• Task goal: Transcribe each entry so that nothing differs from the original.

• Source information:
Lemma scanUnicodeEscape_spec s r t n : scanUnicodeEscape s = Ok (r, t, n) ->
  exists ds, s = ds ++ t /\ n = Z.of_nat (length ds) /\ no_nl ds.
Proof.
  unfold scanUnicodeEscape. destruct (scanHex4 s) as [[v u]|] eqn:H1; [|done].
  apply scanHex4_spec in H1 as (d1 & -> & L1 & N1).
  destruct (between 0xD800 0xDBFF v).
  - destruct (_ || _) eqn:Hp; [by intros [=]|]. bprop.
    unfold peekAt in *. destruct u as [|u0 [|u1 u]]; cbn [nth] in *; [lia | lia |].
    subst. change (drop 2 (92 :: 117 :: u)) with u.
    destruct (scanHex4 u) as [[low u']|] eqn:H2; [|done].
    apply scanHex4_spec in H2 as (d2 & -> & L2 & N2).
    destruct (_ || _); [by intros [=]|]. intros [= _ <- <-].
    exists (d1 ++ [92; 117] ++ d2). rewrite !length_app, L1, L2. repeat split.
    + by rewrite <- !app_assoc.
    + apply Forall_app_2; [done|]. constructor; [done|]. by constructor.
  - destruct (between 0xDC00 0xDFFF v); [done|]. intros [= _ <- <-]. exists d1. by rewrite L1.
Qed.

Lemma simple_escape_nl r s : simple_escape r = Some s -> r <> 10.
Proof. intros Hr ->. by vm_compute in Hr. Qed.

• Task output:
Lemma scanUnicodeEscape_spec s r t n : scanUnicodeEscape s = Ok (r, t, n) ->
  exists ds, s = ds ++ t /\ n = Z.of_nat (length ds) /\ no_nl ds.
Proof.
  unfold scanUnicodeEscape. destruct (scanHex4 s) as [[v u]|] eqn:H1; [|done].
  apply scanHex4_spec in H1 as (d1 & -> & L1 & N1).
  destruct (between 0xD800 0xDBFF v).
  - destruct (_ || _) eqn:Hp; [by intros [=]|]. bprop.
    unfold peekAt in *. destruct u as [|u0 [|u1 u]]; cbn [nth] in *; [lia | lia |].
    subst. change (drop 2 (92 :: 117 :: u)) with u.
    destruct (scanHex4 u) as [[low u']|] eqn:H2; [|done].
    apply scanHex4_spec in H2 as (d2 & -> & L2 & N2).
    destruct (_ || _); [by intros [=]|]. intros [= _ <- <-].
    exists (d1 ++ [92; 117] ++ d2). rewrite !length_app, L1, L2. repeat split.
    + by rewrite <- !app_assoc.
    + apply Forall_app_2; [done|]. constructor; [done|]. by constructor.
  - destruct (between 0xDC00 0xDFFF v); [done|]. intros [= _ <- <-]. exists d1. by rewrite L1.
Qed.

Lemma simple_escape_nl r s : simple_escape r = Some s -> r <> 10.
Proof. intros Hr ->. by vm_compute in Hr. Qed.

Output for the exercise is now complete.